### Action item
All lines in the records that carry the string "EvLockWrite" are to be shown.

*** Opening Dataset records ***

(** An image of 0x400 + 0x300 bytes: three whole blocks and a half. *)
Lemma C10_witness :
  block_count model_t 0x300 = 3 /\
  block_count model_t 0x300 * SDCARD_BLOCK_SIZE model_t <
    IMAGE_HEADER_SIZE model_t + 0x300 /\
  fst (copy_blocks model_t Sim.board 0x300
         (boot (hw := Sim.board) (Sim.good_flash 1000)
               (Sim.card_with 100 100) Sim.blank)) = Done tt /\
  count is_block_read
    (log (snd (copy_blocks model_t Sim.board 0x300
                 (boot (hw := Sim.board) (Sim.good_flash 1000)
                       (Sim.card_with 100 100) Sim.blank)))) = 3%nat /\
  count is_write
    (log (snd (copy_blocks model_t Sim.board 0x300
                 (boot (hw := Sim.board) (Sim.good_flash 1000)
                       (Sim.card_with 100 100) Sim.blank)))) = 384%nat /\
  log (snd (copy_blocks model_t Sim.board 0x300
              (boot (hw := Sim.board) (Sim.good_flash 1000)
                    (Sim.card_with 100 100) Sim.blank))) =
    rev (copied_blocks model_t Sim.board 3 0 (Sim.card_with 100 100) Sim.blank).
Proof.
  pose proof (C10_block_loop_drops_partial_block model_t Sim.board 0x300
                (boot (hw := Sim.board) (Sim.good_flash 1000)
                      (Sim.card_with 100 100) Sim.blank)
                ltac:(reflexivity) ltac:(split; [discriminate | reflexivity]))
    as [Hfloor [_ [Hcount [Hrem [_ Htrace]]]]].
  assert (Hdone : fst (copy_blocks model_t Sim.board 0x300
                         (boot (hw := Sim.board) (Sim.good_flash 1000)
                               (Sim.card_with 100 100) Sim.blank)) = Done tt)
    by (vm_compute; reflexivity).
  specialize (Hcount tt Hdone). specialize (Htrace tt Hdone).
  destruct Hcount as [Hreads Hwrites].
  split; [rewrite Hfloor; reflexivity|].
  split; [apply Hrem; discriminate|].
  split; [exact Hdone|].
  split; [rewrite Hreads; vm_compute; reflexivity|].
  split; [rewrite Hwrites; vm_compute; reflexivity|].
  rewrite Htrace.
  change (Z.to_nat (block_count model_t 0x300)) with 3%nat.
  apply app_nil_r.
Defined.

(** * The further properties on a concrete board *)

(** A card that powers on but cannot be read. *)
Lemma detection_read_failure_skips_loader_witness :
  fst (Sim.run_check (Sim.good_flash 0) (Sim.card_with 1 0)) = Done 0 /\
  count is_load_header
    (log (snd (Sim.run_check (Sim.good_flash 0) (Sim.card_with 1 0)))) = 0%nat /\
  hd_error (log (snd (Sim.run_check (Sim.good_flash 0) (Sim.card_with 1 0)))) =
    Some EvSdPowerOff.
Proof.
  unfold Sim.run_main, Sim.run_copy, Sim.run_check, Sim.yes, Sim.no.
  apply (detection_read_failure_skips_loader model_t Sim.board (Sim.good_flash 0)
           (Sim.card_with 1 0) Sim.blank 0 2 Sim.no).
  - vm_compute. right. left. reflexivity.
  - vm_compute. discriminate.
Defined.

Lemma every_poll_finds_the_card (f : Sim.flash) (k : nat) :
  (k <= 10)%nat ->
  fst (poll model_t Sim.board k
         (boot (hw := Sim.board) f (Sim.card_with 100 100) Sim.blank)) <> Done 0.
Proof.
  intros Hk.
  do 11 (destruct k as [|k]; [vm_compute; discriminate|]). lia.
Qed.

(** A card that stays in: the length of the last poll is the one used. *)
Lemma copy_uses_length_of_last_poll_witness :
  exists w1,
    Sim.run_copy (Sim.good_flash 1000) (Sim.card_with 100 100) =
      erase_and_copy model_t Sim.board 768 w1 /\
    same_board w1
      (snd (poll model_t Sim.board 10
              (boot (hw := Sim.board) (Sim.good_flash 1000)
                    (Sim.card_with 100 100) Sim.blank))) /\
    flash w1 = Sim.good_flash 1000 /\
    count is_delay (log w1) = 11%nat /\
    count is_erase (log w1) = 0%nat.
Proof.
  unfold Sim.run_main, Sim.run_copy, Sim.run_check, Sim.yes, Sim.no.
  apply (copy_uses_length_of_last_poll model_t Sim.board (Sim.good_flash 1000)
           (Sim.card_with 100 100) Sim.blank 768).
  - apply every_poll_finds_the_card.
  - vm_compute. reflexivity.
Defined.

(** A flash that cannot be erased. *)
Lemma erase_failure_stops_before_unlock_witness :
  fst (Sim.run_copy Sim.stuck_flash (Sim.card_with 100 100)) = Done Sim.no /\
  count is_unlock
    (log (snd (Sim.run_copy Sim.stuck_flash (Sim.card_with 100 100)))) = 0%nat /\
  count is_write
    (log (snd (Sim.run_copy Sim.stuck_flash (Sim.card_with 100 100)))) = 0%nat.
Proof.
  unfold Sim.run_main, Sim.run_copy, Sim.run_check, Sim.yes, Sim.no.
  destruct (erase_failure_stops_before_unlock model_t Sim.board Sim.stuck_flash
              (Sim.card_with 100 100) Sim.blank)
    as [H1 [_ [_ [_ [H2 [H3 _]]]]]].
  - apply every_poll_finds_the_card.
  - vm_compute. discriminate.
  - exact (conj H1 (conj H2 H3)).
Defined.

(** A complete update. *)
Lemma successful_copy_is_bracketed_witness :
  exists k blocks pre,
    log (snd (Sim.run_copy (Sim.good_flash 1000) (Sim.card_with 100 100))) =
      [EvPrintf "Unplug the device and remove the SD card\n" [];
       EvPrintf "\ndone\n\n" [];
       EvLockWrite Sim.yes;
       EvSdPowerOff]
      ++ blocks
      ++ [EvSdPowerOn Sim.yes;
          EvPrintf "copying new bootloader from SD card\n\n" [];
          EvUnlockWrite Sim.yes;
          EvPrintf " done\n\n" []]
      ++ erase_part model_t k Sim.yes
      ++ pre /\
    Forall (block_event model_t) blocks /\
    Forall quiet_fp pre.
Proof.
  unfold Sim.run_main, Sim.run_copy, Sim.run_check, Sim.yes, Sim.no.
  apply (successful_copy_is_bracketed model_t Sim.board (Sim.good_flash 1000)
           (Sim.card_with 100 100) Sim.blank).
  - vm_compute. discriminate.
  - vm_compute. reflexivity.
Defined.

(** Three blocks of 128 words: offsets 0, 4, ..., 1532. *)
Lemma block_loop_writes_consecutive_words_witness :
  write_offsets
    (log (snd (copy_blocks model_t Sim.board 0x300
                 (boot (hw := Sim.board) (Sim.good_flash 1000)
                       (Sim.card_with 100 100) Sim.blank)))) =
  map (fun t => 4 * Z.of_nat t) (seq 0 384).
Proof.
  apply (block_loop_writes_consecutive_words model_t Sim.board 0x300
           (boot (hw := Sim.board) (Sim.good_flash 1000)
                 (Sim.card_with 100 100) Sim.blank) tt).
  - reflexivity.
  - reflexivity.
  - split; [discriminate | reflexivity].
  - vm_compute. reflexivity.
Defined.

(** A complete update and a failed erase, seen from [main]. *)
Lemma exit_status_tells_what_was_written_witness :
  sectrue model_t <> secfalse model_t /\
  In (EvLockWrite Sim.yes)
     (log (snd (Sim.run_main (Sim.good_flash 1000) (Sim.card_with 100 100)))) /\
  count is_write
    (log (snd (Sim.run_main Sim.stuck_flash (Sim.card_with 100 100)))) = 0%nat.
Proof.
  unfold Sim.run_main, Sim.yes.
  assert (Hne : sectrue model_t <> secfalse model_t) by (vm_compute; discriminate).
  split; [exact Hne|].
  destruct (exit_status_tells_what_was_written model_t Sim.board
              (Sim.good_flash 1000) (Sim.card_with 100 100) Sim.blank Hne)
    as [Hzero _].
  destruct (exit_status_tells_what_was_written model_t Sim.board
              Sim.stuck_flash (Sim.card_with 100 100) Sim.blank Hne)
    as [_ Hthree].
  assert (H0 : fst (main model_t Sim.board
                      (boot (hw := Sim.board) (Sim.good_flash 1000)
                            (Sim.card_with 100 100) Sim.blank)) = Done 0)
    by (vm_compute; reflexivity).
  assert (H3 : fst (main model_t Sim.board
                      (boot (hw := Sim.board) Sim.stuck_flash
                            (Sim.card_with 100 100) Sim.blank)) = Done 3)
    by (vm_compute; reflexivity).
  specialize (Hzero H0). specialize (Hthree H3).
  destruct Hzero as [_ [Hlock _]]. destruct Hthree as [_ [Hwrite _]].
  exact (conj Hlock Hwrite).
Defined.

(** A card with a candidate at boot. *)
Lemma candidate_run_never_hands_off_witness :
  count is_jump
    (log (snd (Sim.run_main (Sim.good_flash 1000) (Sim.card_with 100 100)))) = 0%nat /\
  count is_check_contents
    (log (snd (Sim.run_main (Sim.good_flash 1000) (Sim.card_with 100 100)))) = 0%nat.
Proof.
  unfold Sim.run_main, Sim.run_copy, Sim.run_check, Sim.yes, Sim.no.
  destruct (candidate_run_never_hands_off model_t Sim.board (Sim.good_flash 1000)
              (Sim.card_with 100 100) Sim.blank)
    as [_ [H1 [H2 _]]].
  - vm_compute. reflexivity.
  - vm_compute. discriminate.
  - exact (conj H1 H2).
Defined.

(** A resident image with a bad header and no card. *)
Lemma bad_header_halts_before_contents_check_witness :
  fst (Sim.run_main Sim.corrupt_flash Sim.no_card) =
    Fatal "load_image_header" (Some "invalid bootloader header") /\
  hd_error (log (snd (Sim.run_main Sim.corrupt_flash Sim.no_card))) =
    Some (EvFatalError "load_image_header" (Some "invalid bootloader header")) /\
  count is_check_contents (log (snd (Sim.run_main Sim.corrupt_flash Sim.no_card)))
    = 0%nat /\
  count is_set_big_endian (log (snd (Sim.run_main Sim.corrupt_flash Sim.no_card)))
    = 0%nat /\
  count is_jump (log (snd (Sim.run_main Sim.corrupt_flash Sim.no_card))) = 0%nat.
Proof.
  unfold Sim.run_main, Sim.run_copy, Sim.run_check, Sim.yes, Sim.no.
  apply (bad_header_halts_before_contents_check model_t Sim.board
           Sim.corrupt_flash Sim.no_card Sim.blank Sim.no).
  - vm_compute. right. left. reflexivity.
  - vm_compute. discriminate.
Defined.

*** Closing Dataset records ***

### Solution for this problem
       EvLockWrite Sim.yes;
  In (EvLockWrite Sim.yes)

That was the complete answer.